Collected data entries:
- Opening Delimiter -

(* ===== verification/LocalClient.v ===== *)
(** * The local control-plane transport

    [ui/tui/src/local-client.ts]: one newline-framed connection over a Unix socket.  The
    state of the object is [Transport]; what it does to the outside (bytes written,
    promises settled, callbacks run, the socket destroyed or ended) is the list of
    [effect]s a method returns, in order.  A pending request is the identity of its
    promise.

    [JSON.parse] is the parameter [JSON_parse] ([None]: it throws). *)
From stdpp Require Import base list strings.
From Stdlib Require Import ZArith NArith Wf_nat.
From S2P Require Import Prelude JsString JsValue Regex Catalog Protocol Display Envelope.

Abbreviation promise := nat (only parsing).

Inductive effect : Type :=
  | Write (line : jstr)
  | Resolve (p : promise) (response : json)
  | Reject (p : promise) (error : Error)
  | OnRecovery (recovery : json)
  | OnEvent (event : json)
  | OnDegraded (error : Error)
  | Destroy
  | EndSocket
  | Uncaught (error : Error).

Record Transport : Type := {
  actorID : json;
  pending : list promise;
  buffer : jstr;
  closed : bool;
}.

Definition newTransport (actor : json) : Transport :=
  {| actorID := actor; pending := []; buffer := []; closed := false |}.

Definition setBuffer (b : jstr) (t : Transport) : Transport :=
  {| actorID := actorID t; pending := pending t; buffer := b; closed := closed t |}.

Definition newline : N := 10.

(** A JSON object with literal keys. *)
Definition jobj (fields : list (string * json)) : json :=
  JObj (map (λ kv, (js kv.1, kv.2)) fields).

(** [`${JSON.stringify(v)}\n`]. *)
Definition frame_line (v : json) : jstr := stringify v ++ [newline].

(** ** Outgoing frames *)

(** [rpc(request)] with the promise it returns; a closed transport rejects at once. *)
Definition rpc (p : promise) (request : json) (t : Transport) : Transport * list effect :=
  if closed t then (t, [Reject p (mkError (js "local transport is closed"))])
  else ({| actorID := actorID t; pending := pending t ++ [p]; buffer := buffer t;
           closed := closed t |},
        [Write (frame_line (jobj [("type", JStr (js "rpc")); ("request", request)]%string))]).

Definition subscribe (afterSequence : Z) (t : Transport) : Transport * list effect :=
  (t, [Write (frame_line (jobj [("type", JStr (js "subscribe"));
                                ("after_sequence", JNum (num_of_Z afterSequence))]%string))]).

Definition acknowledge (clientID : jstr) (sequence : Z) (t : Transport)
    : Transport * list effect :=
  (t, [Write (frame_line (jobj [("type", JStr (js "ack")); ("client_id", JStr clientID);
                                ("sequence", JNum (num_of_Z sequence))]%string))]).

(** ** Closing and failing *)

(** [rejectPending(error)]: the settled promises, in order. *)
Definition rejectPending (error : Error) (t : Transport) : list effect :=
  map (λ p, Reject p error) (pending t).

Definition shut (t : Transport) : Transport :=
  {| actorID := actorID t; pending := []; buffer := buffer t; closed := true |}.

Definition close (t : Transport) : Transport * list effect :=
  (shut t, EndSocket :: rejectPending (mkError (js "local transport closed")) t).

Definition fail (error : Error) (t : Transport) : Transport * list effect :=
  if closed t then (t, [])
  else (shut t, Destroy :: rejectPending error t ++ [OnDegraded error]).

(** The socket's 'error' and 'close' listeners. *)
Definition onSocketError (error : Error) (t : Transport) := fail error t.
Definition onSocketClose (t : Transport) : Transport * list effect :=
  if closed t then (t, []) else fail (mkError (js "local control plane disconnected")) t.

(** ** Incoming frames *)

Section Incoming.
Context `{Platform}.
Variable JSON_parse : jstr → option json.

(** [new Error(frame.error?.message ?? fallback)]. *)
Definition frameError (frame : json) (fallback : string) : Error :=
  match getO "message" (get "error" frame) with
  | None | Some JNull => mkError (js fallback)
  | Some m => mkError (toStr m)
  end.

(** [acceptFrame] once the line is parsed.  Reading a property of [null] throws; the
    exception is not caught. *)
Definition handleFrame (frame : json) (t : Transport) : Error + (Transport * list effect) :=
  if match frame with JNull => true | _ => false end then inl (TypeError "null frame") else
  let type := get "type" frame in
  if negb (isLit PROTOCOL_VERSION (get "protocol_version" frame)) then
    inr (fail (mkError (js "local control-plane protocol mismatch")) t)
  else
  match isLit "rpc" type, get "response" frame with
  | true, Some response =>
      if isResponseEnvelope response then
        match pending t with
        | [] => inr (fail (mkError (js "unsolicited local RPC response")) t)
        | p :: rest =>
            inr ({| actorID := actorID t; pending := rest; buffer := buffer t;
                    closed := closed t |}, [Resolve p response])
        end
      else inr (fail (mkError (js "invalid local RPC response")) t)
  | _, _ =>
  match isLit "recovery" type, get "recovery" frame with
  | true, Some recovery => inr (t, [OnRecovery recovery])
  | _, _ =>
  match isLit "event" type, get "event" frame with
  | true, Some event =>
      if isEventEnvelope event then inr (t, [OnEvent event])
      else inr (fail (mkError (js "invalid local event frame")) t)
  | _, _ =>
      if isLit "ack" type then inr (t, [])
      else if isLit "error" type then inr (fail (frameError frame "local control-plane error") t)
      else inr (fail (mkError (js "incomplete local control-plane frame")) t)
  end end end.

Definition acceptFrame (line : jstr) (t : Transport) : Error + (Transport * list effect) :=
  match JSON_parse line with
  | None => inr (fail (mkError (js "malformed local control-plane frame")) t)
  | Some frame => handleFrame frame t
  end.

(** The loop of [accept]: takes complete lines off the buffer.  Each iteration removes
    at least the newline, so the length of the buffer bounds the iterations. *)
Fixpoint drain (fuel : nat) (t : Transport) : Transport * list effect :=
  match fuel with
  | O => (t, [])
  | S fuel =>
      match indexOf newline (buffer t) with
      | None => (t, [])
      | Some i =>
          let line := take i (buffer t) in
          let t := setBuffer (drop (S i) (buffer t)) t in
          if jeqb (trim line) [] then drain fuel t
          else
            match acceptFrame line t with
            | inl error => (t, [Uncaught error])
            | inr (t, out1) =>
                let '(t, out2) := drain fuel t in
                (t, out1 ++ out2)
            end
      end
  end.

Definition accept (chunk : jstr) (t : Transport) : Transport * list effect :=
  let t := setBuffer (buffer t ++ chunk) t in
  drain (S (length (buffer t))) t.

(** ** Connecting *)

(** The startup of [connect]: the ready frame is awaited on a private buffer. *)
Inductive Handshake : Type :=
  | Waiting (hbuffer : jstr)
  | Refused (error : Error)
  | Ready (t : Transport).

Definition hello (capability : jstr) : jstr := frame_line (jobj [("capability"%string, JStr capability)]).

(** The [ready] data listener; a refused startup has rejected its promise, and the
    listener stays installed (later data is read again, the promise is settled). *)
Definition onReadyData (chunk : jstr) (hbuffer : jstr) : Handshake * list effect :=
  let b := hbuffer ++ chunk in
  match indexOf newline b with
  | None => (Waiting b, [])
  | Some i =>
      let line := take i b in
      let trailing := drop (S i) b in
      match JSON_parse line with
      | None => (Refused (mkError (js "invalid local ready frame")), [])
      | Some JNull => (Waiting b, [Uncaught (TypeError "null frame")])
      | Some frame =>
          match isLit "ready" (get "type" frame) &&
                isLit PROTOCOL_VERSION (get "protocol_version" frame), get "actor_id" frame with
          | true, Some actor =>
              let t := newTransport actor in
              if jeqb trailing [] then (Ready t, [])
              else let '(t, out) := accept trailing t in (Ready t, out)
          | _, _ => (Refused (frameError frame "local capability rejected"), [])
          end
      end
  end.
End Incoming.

- Closing Delimiter -

What you will do: Filter the lines above, keeping and copying those that contain "stringify".

Finished exercise:
(** [`${JSON.stringify(v)}\n`]. *)
Definition frame_line (v : json) : jstr := stringify v ++ [newline].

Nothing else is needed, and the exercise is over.